1 1/2 cups almond meal flour
1/2 cup Vanilla Shaklee Life protein powder
1 tsp baking soda
1/2 tsp sea salt
Spice Blend:
1 tsp cinnamon
1/2 tsp cardomom
1/2 tsp ginger
1/2 tsp cacao powder
1/4 tsp cloves
1/4 tsp allspice
1 cup pumpkin puree
3 eggs
1/4 cup avocado oil (you can also use grapeseed or olive oil)
1/2 cup honey
1/4 cup 70% dark chocolate pieces
1/4 cup walnuts
2 T unsweetened coconut flakes
3 T hemp seeds

Preheat oven to 350.
1. Measure all the dry ingredients, including the spice blend into the bowl and mix together.
2. Add in the pumpkin and eggs, and whisk well.

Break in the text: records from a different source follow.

(* ===== verification/Settings.v ===== *)
(** * Settings use cases: [application/update_user_settings.cpp], [application/update_bot_settings.cpp]

    The settings records, what a repository of settings promises, and the two use cases
    that load a record, change it and save it, over any repository that keeps the promise. *)

From S2P Require Import Prelude CoreError Identifiers UploadDestination TimeCodec Ports.

Local Open Scope coro_scope.

(** [struct BotSettingsRecord]. *)
Record BotSettingsRecord := MkBotSettings {
  bs_owner_id : Z;
  bs_sudo_users : list Z;
  bs_authorized_chats : list Z;
  bs_download_dir : string;
  bs_leech_split_size : Z;
  bs_upload_limit_bytes : Z;
  bs_status_update_interval : Z;
  bs_rss_poll_interval : Z;
  bs_updated_at : Z
}.

(** [class BotSettingsRepository]. *)
Class BotSettingsRepository (W : Type) := {
  bot_load : M W (Result BotSettingsRecord);
  bot_save : BotSettingsRecord -> M W (Result unit)
}.

(** [UserSettingsRecord{}]. *)
Definition default_user_settings : UserSettingsRecord :=
  MkUserSettings (MkId 0) Telegram GoogleDrive None None None false 0 0.

(** [BotSettingsRecord{}]. *)
Definition default_bot_settings : BotSettingsRecord :=
  MkBotSettings 0 [] [] "downloads" 2000000000 0 5000 60000 0.

(** [rec.user_id = user; rec.created_at = now;] on a fresh record. *)
Definition fresh_settings (user : UserId) (tp : Z) : UserSettingsRecord :=
  let d := default_user_settings in
  MkUserSettings user (us_leech_destination d) (us_mirror_destination d) (us_default_thumb_path d)
    (us_rclone_remote d) (us_gdrive_folder_id d) (us_upload_as_document d) tp (us_updated_at d).

(** [rec.updated_at = now]. *)
Definition touch_settings (tp : Z) (r : UserSettingsRecord) : UserSettingsRecord :=
  MkUserSettings (us_user_id r) (us_leech_destination r) (us_mirror_destination r) (us_default_thumb_path r)
    (us_rclone_remote r) (us_gdrive_folder_id r) (us_upload_as_document r) (us_created_at r) tp.

(** [rec.updated_at = now] for the bot's settings. *)
Definition touch_bot_settings (tp : Z) (r : BotSettingsRecord) : BotSettingsRecord :=
  MkBotSettings (bs_owner_id r) (bs_sudo_users r) (bs_authorized_chats r) (bs_download_dir r)
    (bs_leech_split_size r) (bs_upload_limit_bytes r) (bs_status_update_interval r) (bs_rss_poll_interval r) tp.

Section UseCases.
  Context {W : Type} `{!Clock W, !UserSettingsRepository W, !BotSettingsRepository W}.

(** [UpdateUserSettings::execute]; a null [std::function] is [None]. *)
Definition update_user_settings (user : UserId) (mutate : option (UserSettingsRecord -> UserSettingsRecord))
  : M W (Result UserSettingsRecord) :=
  match mutate with
  | None => co_return error InvalidArgument "update_user_settings: null mutator"
  | Some f =>
      co_try loaded <- us_get user;
      co_await tp <- now;
      let rec := match loaded with Some r => r | None => fresh_settings user tp end in
      let rec := f (touch_settings tp rec) in
      co_try saved <- us_save rec;
      co_return Ok rec
  end.

(** [UpdateBotSettings::execute]. *)
Definition update_bot_settings (mutate : option (BotSettingsRecord -> BotSettingsRecord))
  : M W (Result BotSettingsRecord) :=
  match mutate with
  | None => co_return error InvalidArgument "update_bot_settings: null mutator"
  | Some f =>
      co_try loaded <- bot_load;
      let rec := f loaded in
      co_await tp <- now;
      let rec := touch_bot_settings tp rec in
      co_try saved <- bot_save rec;
      co_return Ok rec
  end.

End UseCases.

(** ** What a repository of settings promises *)

(** [save] fills in a missing creation time and refreshes [updated_at]. *)
Definition saved_settings (tp : Z) (r : UserSettingsRecord) : UserSettingsRecord :=
  MkUserSettings (us_user_id r) (us_leech_destination r) (us_mirror_destination r) (us_default_thumb_path r)
    (us_rclone_remote r) (us_gdrive_folder_id r) (us_upload_as_document r)
    (if us_created_at r =? 0 then tp else us_created_at r) tp.

(** Times are kept at millisecond granularity. *)
Definition stored_settings (r : UserSettingsRecord) : UserSettingsRecord :=
  MkUserSettings (us_user_id r) (us_leech_destination r) (us_mirror_destination r) (us_default_thumb_path r)
    (us_rclone_remote r) (us_gdrive_folder_id r) (us_upload_as_document r)
    (floor_time (us_created_at r)) (floor_time (us_updated_at r)).

Definition stored_bot_settings (r : BotSettingsRecord) : BotSettingsRecord :=
  touch_bot_settings (floor_time (bs_updated_at r)) r.

Definition storable_settings (r : UserSettingsRecord) : Prop := valid_time (us_created_at r).

(** Ids are [std::int64_t]. *)
Definition storable_bot_settings (r : BotSettingsRecord) : Prop :=
  Forall in_int64 (bs_sudo_users r) /\ Forall in_int64 (bs_authorized_chats r).

(** A store of user settings, one record per user. *)
Class UserSettingsRepositoryLaws (W : Type) `{!UserSettingsRepository W} (inv : W -> Prop)
  (settings : W -> gmap Z UserSettingsRecord) : Prop := {
  ul_get_inv user w : inv w -> inv (us_get user w).2;
  ul_get_frame user w : inv w -> settings (us_get user w).2 = settings w;
  ul_get user w o w' : inv w -> us_get user w = (Ok o, w') -> o = settings w !! value user;
  ul_save_inv r w : inv w -> storable_settings r -> inv (us_save r w).2;
  ul_save r w : inv w -> storable_settings r ->
    match us_save r w with
    | (Ok _, w') => exists tp, valid_time tp /\
        settings w' = <[value (us_user_id r) := stored_settings (saved_settings tp r)]> (settings w)
    | (Err _, w') => settings w' = settings w
    end;
  ul_remove user w : inv w ->
    match us_remove user w with
    | (Ok _, w') => is_Some (settings w !! value user) /\ settings w' = delete (value user) (settings w)
    | (Err _, w') => settings w' = settings w
    end;
  ul_storable u r w : inv w -> settings w !! u = Some r -> storable_settings r /\ value (us_user_id r) = u
}.

(** A store of the bot's one record, which has defaults until it is saved. *)
Class BotSettingsRepositoryLaws (W : Type) `{!BotSettingsRepository W} (inv : W -> Prop)
  (current : W -> BotSettingsRecord) : Prop := {
  bl_load_inv w : inv w -> inv (bot_load w).2;
  bl_load_frame w : inv w -> current (bot_load w).2 = current w;
  bl_load w r w' : inv w -> bot_load w = (Ok r, w') -> r = current w;
  bl_save_inv r w : inv w -> storable_bot_settings r -> inv (bot_save r w).2;
  bl_save r w : inv w -> storable_bot_settings r ->
    match bot_save r w with
    | (Ok _, w') => exists tp, valid_time tp /\ current w' = stored_bot_settings (touch_bot_settings tp r)
    | (Err _, w') => current w' = current w
    end
}.

Section Laws.
  Context {W : Type} `{!Clock W, !ValidClock W, !UserSettingsRepository W, !BotSettingsRepository W}.

(** ** Lemmas: the use cases on the stores *)

Lemma update_user_settings_effect inv settings user f w :
  UserSettingsRepositoryLaws W inv settings -> (forall w, inv w -> inv (now w).2) -> Preserves settings now ->
  inv w -> (forall r, storable_settings r -> storable_settings (f r)) ->
  match update_user_settings user (Some f) w with
  | (Ok rec, w') => inv w' /\ exists tp tp', valid_time tp /\ valid_time tp' /\
      rec = f (touch_settings tp (default (fresh_settings user tp) (settings w !! value user))) /\
      settings w' = <[value (us_user_id rec) := stored_settings (saved_settings tp' rec)]> (settings w)
  | (Err _, w') => settings w' = settings w
  end.
Proof.
  intros Hlaws Hnow Hframe Hinv Hf. unfold update_user_settings, try_bind, mbind, mreturn.
  pose proof (ul_get_inv user w Hinv) as Hinv1. pose proof (ul_get_frame user w Hinv) as Hw1.
  pose proof (ul_get user w) as Hget. destruct (us_get user w) as [[o|e] w1]; simpl in *; [|done].
  specialize (Hget o w1 Hinv eq_refl). subst o.
  pose proof (clock_shows w1) as Htp. pose proof (Hnow w1 Hinv1) as Hinv2. pose proof (Hframe w1) as Hw2.
  destruct (now w1) as [tp w2]. simpl in *.
  set (r0 := match settings w !! value user with Some r => r | None => fresh_settings user tp end).
  assert (storable_settings (f (touch_settings tp r0))) as Hs.
  { apply Hf. subst r0. destruct (settings w !! value user) as [r|] eqn:E; [|done].
    by apply (ul_storable _ _ _ Hinv) in E as [? _]. }
  pose proof (ul_save _ w2 Hinv2 Hs) as Hsave. pose proof (ul_save_inv _ w2 Hinv2 Hs) as Hinv3.
  destruct (us_save (f (touch_settings tp r0)) w2) as [[[]|e] w3]; simpl in *; [|congruence].
  destruct Hsave as (tp' & Htp' & Hsave). split; [done|]. exists tp, tp'. split_and!; [done|done| |congruence].
  subst r0. by destruct (settings w !! value user).
Qed.

Lemma update_bot_settings_effect inv current f w :
  BotSettingsRepositoryLaws W inv current -> (forall w, inv w -> inv (now w).2) -> Preserves current now ->
  inv w -> storable_bot_settings (f (current w)) ->
  match update_bot_settings (Some f) w with
  | (Ok rec, w') => inv w' /\ exists tp tp', valid_time tp /\ valid_time tp' /\
      rec = touch_bot_settings tp (f (current w)) /\
      current w' = stored_bot_settings (touch_bot_settings tp' rec)
  | (Err _, w') => current w' = current w
  end.
Proof.
  intros Hlaws Hnow Hframe Hinv Hf. unfold update_bot_settings, try_bind, mbind, mreturn.
  pose proof (bl_load_inv w Hinv) as Hinv1. pose proof (bl_load_frame w Hinv) as Hw1.
  pose proof (bl_load w) as Hload. destruct (bot_load w) as [[r|e] w1]; simpl in *; [|done].
  specialize (Hload r w1 Hinv eq_refl). subst r.
  pose proof (clock_shows w1) as Htp. pose proof (Hnow w1 Hinv1) as Hinv2. pose proof (Hframe w1) as Hw2.
  destruct (now w1) as [tp w2]. simpl in *.
  assert (storable_bot_settings (touch_bot_settings tp (f (current w)))) as Hs by done.
  pose proof (bl_save _ w2 Hinv2 Hs) as Hsave. pose proof (bl_save_inv _ w2 Hinv2 Hs) as Hinv3.
  destruct (bot_save _ w2) as [[[]|e] w3]; simpl in *; [|congruence].
  destruct Hsave as (tp' & Htp' & Hsave). split; [done|]. by exists tp, tp'.
Qed.

End Laws.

3. Measure grapeseed oil and honey and beat in.
4. Line muffin tins with foil cups, or grease with cooking oil or use silicone cups.
5. Evenly distribute batter. In 12 regular sized muffin cups, you can fill them about 3/4 of the way full.

6. Mix the topping and measure about a tablespoon onto each muffin.